Dix pays africains possèdent désormais des flottes marchandes suffisamment structurées pour peser sur leur commerce extérieur et, en cas de crise, renforcer leurs capacités de défense nationale. Selon les données 2026 de Global Firepower, ces marines sous pavillon civil constituent un indicateur silencieux mais décisif de la puissance économique réelle sur le continent. Loin des seuls effectifs militaires, c’est la capacité à transporter ses propres ressources qui sépare aujourd’hui les États dépendants des États souverains.
Ces flottes comprennent pétroliers, vraquiers, porte-conteneurs et cargos affrétés par des opérateurs nationaux. Leur force ne se mesure pas seulement en tonnage, mais en disponibilité opérationnelle. En temps de paix, elles acheminent minerais, hydrocarbures, machines agricoles et produits alimentaires. En temps de guerre, ces mêmes navires peuvent être réquisitionnés pour transporter troupes et matériels, allégeant ainsi la pression sur les marines militaires souvent sous‑équipées. Global Firepower intègre ce paramètre dans ses calculs de puissance globale, car une nation capable de loger sa logistique civile limite sa vulnérabilité en cas de blocus ou de conflit régional.
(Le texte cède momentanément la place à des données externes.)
Lemma read_reply fuel r w more : Z.of_nat (length r) <= 65535 -> (length r < fuel)%nat ->
  read_chunks fuel [] 0 (mkScript w (reply_stream r ++ more)) = (Ok (Some r), mkScript w more).
Proof.
  intros Hb Hf. destruct fuel as [|fuel]; [lia|]. unfold reply_stream.
  pose proof (length_be_encode 2 (Z.of_nat (length r))) as He.
  pose proof (be_decode_encode_2 (Z.of_nat (length r))) as Hdec.
  assert (length (with_length r) = S (S (length r))) as Hw by (unfold with_length; rewrite length_app, He; lia).
  rewrite Hw. assert (take chunk_space (with_length r) = be_encode 2 (Z.of_nat (length r)) ++ take 57 r /\
    drop chunk_space (with_length r) = drop 57 r) as [Ht Hdr].
  { unfold with_length, chunk_space. by rewrite take_app, drop_app, He, take_ge, drop_ge by lia. }
  assert (device_frames (S (S (length r))) 0 (with_length r) =
    pad64 (frame 0 (take chunk_space (with_length r))) :: device_frames (S (length r)) (0 + 1) (drop chunk_space (with_length r))) as ->
    by (destruct (with_length r); [done|reflexivity]).
  rewrite Ht, Hdr. set (e := be_encode 2 (Z.of_nat (length r))) in *.
  destruct (pad64_parts 0 (e ++ take 57 r)) as (H64 & H3 & H2 & H5); [rewrite length_app, He, length_take; lia|].
  cbn [read_chunks concat]. rewrite <- app_assoc. unfold mbind at 1, M_bind. rewrite read_frame by done.
  rewrite H3, H2. rewrite bool_decide_true by done. cbn [negb]. rewrite bool_decide_true by done. cbv zeta.
  assert (drop 7 (pad64 (frame 0 (e ++ take 57 r))) = drop 2 (drop 5 (pad64 (frame 0 (e ++ take 57 r))))) as -> by (by rewrite drop_drop).
  assert (take 2 (drop 5 (pad64 (frame 0 (e ++ take 57 r)))) = e) as -> by (rewrite H5; by rewrite <- app_assoc, take_app_le, take_ge by lia).
  rewrite H5.
  rewrite <- app_assoc, drop_app_ge, He, drop_0 by lia.
  rewrite Hdec, Nat2Z.id by lia. cbn [length]. rewrite Nat.sub_0_r, !length_app, length_replicate, length_take, He.
  case_decide as Hd.
  - rewrite Nat.min_l, app_nil_r by lia. cbn [app].
    replace (length r) with (length (take 57 r) + length (drop 57 r))%nat at 1 by (rewrite length_take, length_drop; lia).
    rewrite read_more_frames; [by rewrite take_drop|lia| | | |]; try (rewrite length_drop; lia).
    intros E. apply (f_equal length) in E. rewrite length_drop in E. simpl in E. lia.
  - rewrite (drop_ge r) by lia. rewrite (take_ge r) by lia. rewrite take_app_le, take_ge by lia. done.
Qed.
(* ===== verification/Wallets.v ===== *)
(** * Hardware wallets

    wallets/usbwallet/wallet.go (a wallet over a driver: accounts, derivation paths, the
    heartbeat that closes a wallet whose device fails), wallets/usbwallet/hub.go (the list of
    wallets follows the list of devices) and wallets/ledger/ledger.go (the key ring of the
    SDK signs sign documents as typed data with the first wallet).  A driver is an
    interface; the driver of Ledger.v is an instance of it. *)

From Stdlib Require Import Strings.Byte.
From stdpp Require Import base gmap list strings sorting.
From S2P Require Import Prelude Sdk Geth EvmTypes Eip712 TypedTx VAuth Keys Ledger.

Definition ErrWalletAlreadyOpen : gerr := Errorf "wallet already open".
Definition ErrUnknownAccount : gerr := Errorf "unknown account".
Definition ErrNotSupported : gerr := Errorf "not supported".
Definition MimetypeTypedData : string := "data/typed".
Definition RecoveryIDOffset : nat := 64.

(** What a wallet asks of a driver; [None]: the device has not answered yet. *)
Class Driver {C : Curve} (X : Type) : Type := {
  drv_Status : X -> option gerr;
  drv_Open : M X (option unit);
  drv_Close : X -> X;
  drv_Heartbeat : M X (option unit);
  drv_Derive : list Z -> M X (option (Address * Point));
  drv_SignTypedMessage : list Z -> bytes -> bytes -> M X (option bytes)
}.
(** The error of [Status]. *)
Definition status_error (w : ledgerDriver) : option gerr :=
  match Ledger_Status w with Failed e => Some e | _ => None end.
#[export] Instance ledger_driver {C : Curve} {D : Type} {DV : Device D} {LC : LedgerCrypto} (fuel : nat) : Driver (D * ledgerDriver) := {|
  drv_Status s := status_error s.2;
  drv_Open := Ledger_Open fuel;
  drv_Close s := (s.1, Ledger_Close s.2);
  drv_Heartbeat := Heartbeat fuel;
  drv_Derive := Ledger_Derive fuel;
  drv_SignTypedMessage := SignTypedMessage fuel
|}.

(** An account is an address and its public key. *)
Record WalletAccount {C : Curve} : Type := mkWalletAccount { acc_Address : Address; acc_PublicKey : Point }.
Arguments mkWalletAccount {C}.

Section Wallet.
Context {C : Curve} {X : Type} {DR : Driver X}.

(** [w_open]: the device is not nil; [w_paths]: nil is [None]; [w_health]: the channel that
    ends the heartbeat is not nil; [w_beats]: the goroutines that run the heartbeat. *)
Record wallet : Type := mkWallet {
  w_url : string;
  w_open : bool;
  w_accounts : list WalletAccount;
  w_paths : option (gmap Address (list Z));
  w_health : bool;
  w_beats : nat;
  w_driver : X
}.
(** A wallet that the hub makes for a device. *)
Definition new_wallet (url : string) (driver : X) : wallet := mkWallet url false [] None false 0 driver.

Definition with_driver {A} (m : M X A) : M wallet A :=
  zoom w_driver (fun d w => mkWallet (w_url w) (w_open w) (w_accounts w) (w_paths w) (w_health w) (w_beats w) d) m.
(** What follows an answer of the device. *)
Definition then_do {S A B} (m : M S (option A)) (k : A -> M S (option B)) : M S (option B) :=
  r ← m; match r with Some a => k a | None => mret None end.

Inductive WalletStatus : Type := WalletClosed | DriverStatus.
Definition Wallet_Status (w : wallet) : WalletStatus * option gerr :=
  (if w_open w then DriverStatus else WalletClosed, drv_Status (w_driver w)).

(** [opened]: the error of the device when its connection is opened. *)
Definition Wallet_Open (opened : option gerr) : M wallet (option unit) :=
  w ← gets (fun w => w);
  require (bool_decide (w_paths w = None)) ErrWalletAlreadyOpen ;;
  (if w_open w then mret tt
   else match opened with
        | Some e => err e
        | None => modify (fun w => mkWallet (w_url w) true (w_accounts w) (w_paths w) (w_health w) (w_beats w) (w_driver w))
        end) ;;
  then_do (with_driver drv_Open) (fun _ =>
    modify (fun w => mkWallet (w_url w) (w_open w) (w_accounts w) (Some ∅) true (S (w_beats w)) (w_driver w)) ;; mret (Some tt)).

Definition wallet_close : M wallet unit := modify (fun w =>
  if w_open w then mkWallet (w_url w) false [] None (w_health w) (w_beats w) (drv_Close (w_driver w)) else w).

(** One cycle of a heartbeat: an error closes the wallet and is dropped. *)
Definition heartbeat_cycle : M wallet (option unit) := fun w =>
  if w_open w then
    match with_driver drv_Heartbeat w with
    | (Err _, w) => (Some <$> Ok tt, snd (wallet_close w))
    | r => r
    end
  else (Ok (Some tt), w).

(** Only one goroutine takes the request to end; without any, the call would wait. *)
Definition Wallet_Close : M wallet (option unit) :=
  w ← gets (fun w => w);
  (if w_health w && (w_beats w =? 0)%nat then mret None
   else
     modify (fun w => mkWallet (w_url w) (w_open w) (w_accounts w) (w_paths w) false
                        (if w_health w then w_beats w - 1 else w_beats w)%nat (w_driver w)) ;;
     wallet_close ;; mret (Some tt)).

Definition Accounts (w : wallet) : list WalletAccount := w_accounts w.
Definition Contains (w : wallet) (account : WalletAccount) : bool :=
  match w_paths w with Some m => bool_decide (is_Some (m !! acc_Address account)) | None => false end.

(** The first three values are hardened in place. *)
Definition harden (n : Z) : Z := if n <? 2 ^ 31 then n + 2 ^ 31 else n.
Definition formatPathIfNeeded (path : list Z) : res (list Z) :=
  match path with
  | a :: b :: c :: rest => Ok (harden a :: harden b :: harden c :: rest)
  | _ => Panic IndexOutOfRange
  end.

Definition pin_account (account : WalletAccount) (path : list Z) : M wallet unit := fun w =>
  match w_paths w with
  | Some m =>
      match m !! acc_Address account with
      | Some _ => (Ok tt, w)
      | None => (Ok tt, mkWallet (w_url w) (w_open w) (w_accounts w ++ [account]) (Some (<[acc_Address account := path]> m))
                          (w_health w) (w_beats w) (w_driver w))
      end
  | None =>
      (** The map is nil: the write panics, after the account was appended. *)
      (Panic NilMapWrite, mkWallet (w_url w) (w_open w) (w_accounts w ++ [account]) None (w_health w) (w_beats w) (w_driver w))
  end.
Historiquement, plus de 90 % du commerce extérieur africain transite par voie maritime, mais la grande majorité de ce tonnage est contrôlé par des armateurs européens, asiatiques ou du Golfe. Ce déficit de pavillon a longtemps privé le continent de marges significatives : fret, assurance, affrètement, mais aussi capacité à prioriser ses propres cargaisons lors des crises. Depuis une décennie, plusieurs États côtiers, du Nigeria au Kenya en passant par l’Égypte, ont investi dans des registres nationaux attractifs et des flottes publiques privées, cherchant à capter une part de la valeur ajoutée maritime. La montée des tensions en mer Rouge et dans le golfe de Guinée a accéléré cette prise de conscience.
À moyen terme, la montée en puissance de ces flottes pourrait modifier les équilibres logistiques régionaux. Les pays dotés d’une marine marchande solide seront mieux armés pour négocier des accords commerciaux bilatéraux, contourner d’éventuelles sanctions ou ruptures d’approvisionnement, et même offrir des services de transport à leurs voisins enclavés. En revanche, le risque de surcapacité ou de registres de complaisance existe, si la régulation environnementale et sociale n’est pas à la hauteur. L’Union africaine examine d’ailleurs un cadre commun pour harmoniser les normes de sécurité et éviter une concurrence délétère entre pavillons.
Un responsable portuaire ouest‑africain, sous couvert d’anonymat, résume la situation : « Avoir ses propres navires, c’est cesser de payer le prix fort pour se faire livrer ses propres matières premières. » Il cite l’exemple d’un pays producteur de pétrole dont le brut voyageait sous pavillon étranger jusqu’à récemment, avant que sa marine marchande ne prenne le relais sur certaines routes régionales. Ce retour de souveraineté ne se fait pas sans heurts : maintenance, formation des officiers et accès aux lignes de crédit internationales restent des défis quotidiens.
Pourtant, ces classements appellent à la prudence. Être dans le top 10 africain ne signifie pas rivaliser avec les flottes chinoise, grecque ou japonaise. Le tonnage cumulé de ces dix pays reste inférieur à celui d’un seul grand armateur européen. De plus, plusieurs pavillons africains servent encore de “complots de complaisance” pour des propriétaires étrangers cherchant des coûts d’enregistrement bas. La vraie mesure de succès n’est donc pas seulement le nombre de navires, mais leur capacité à transporter effectivement des marchandises africaines entre ports africains, sans transit obligé par Dubaï ou Rotterdam. Sur ce point, les progrès restent fragiles et inégaux.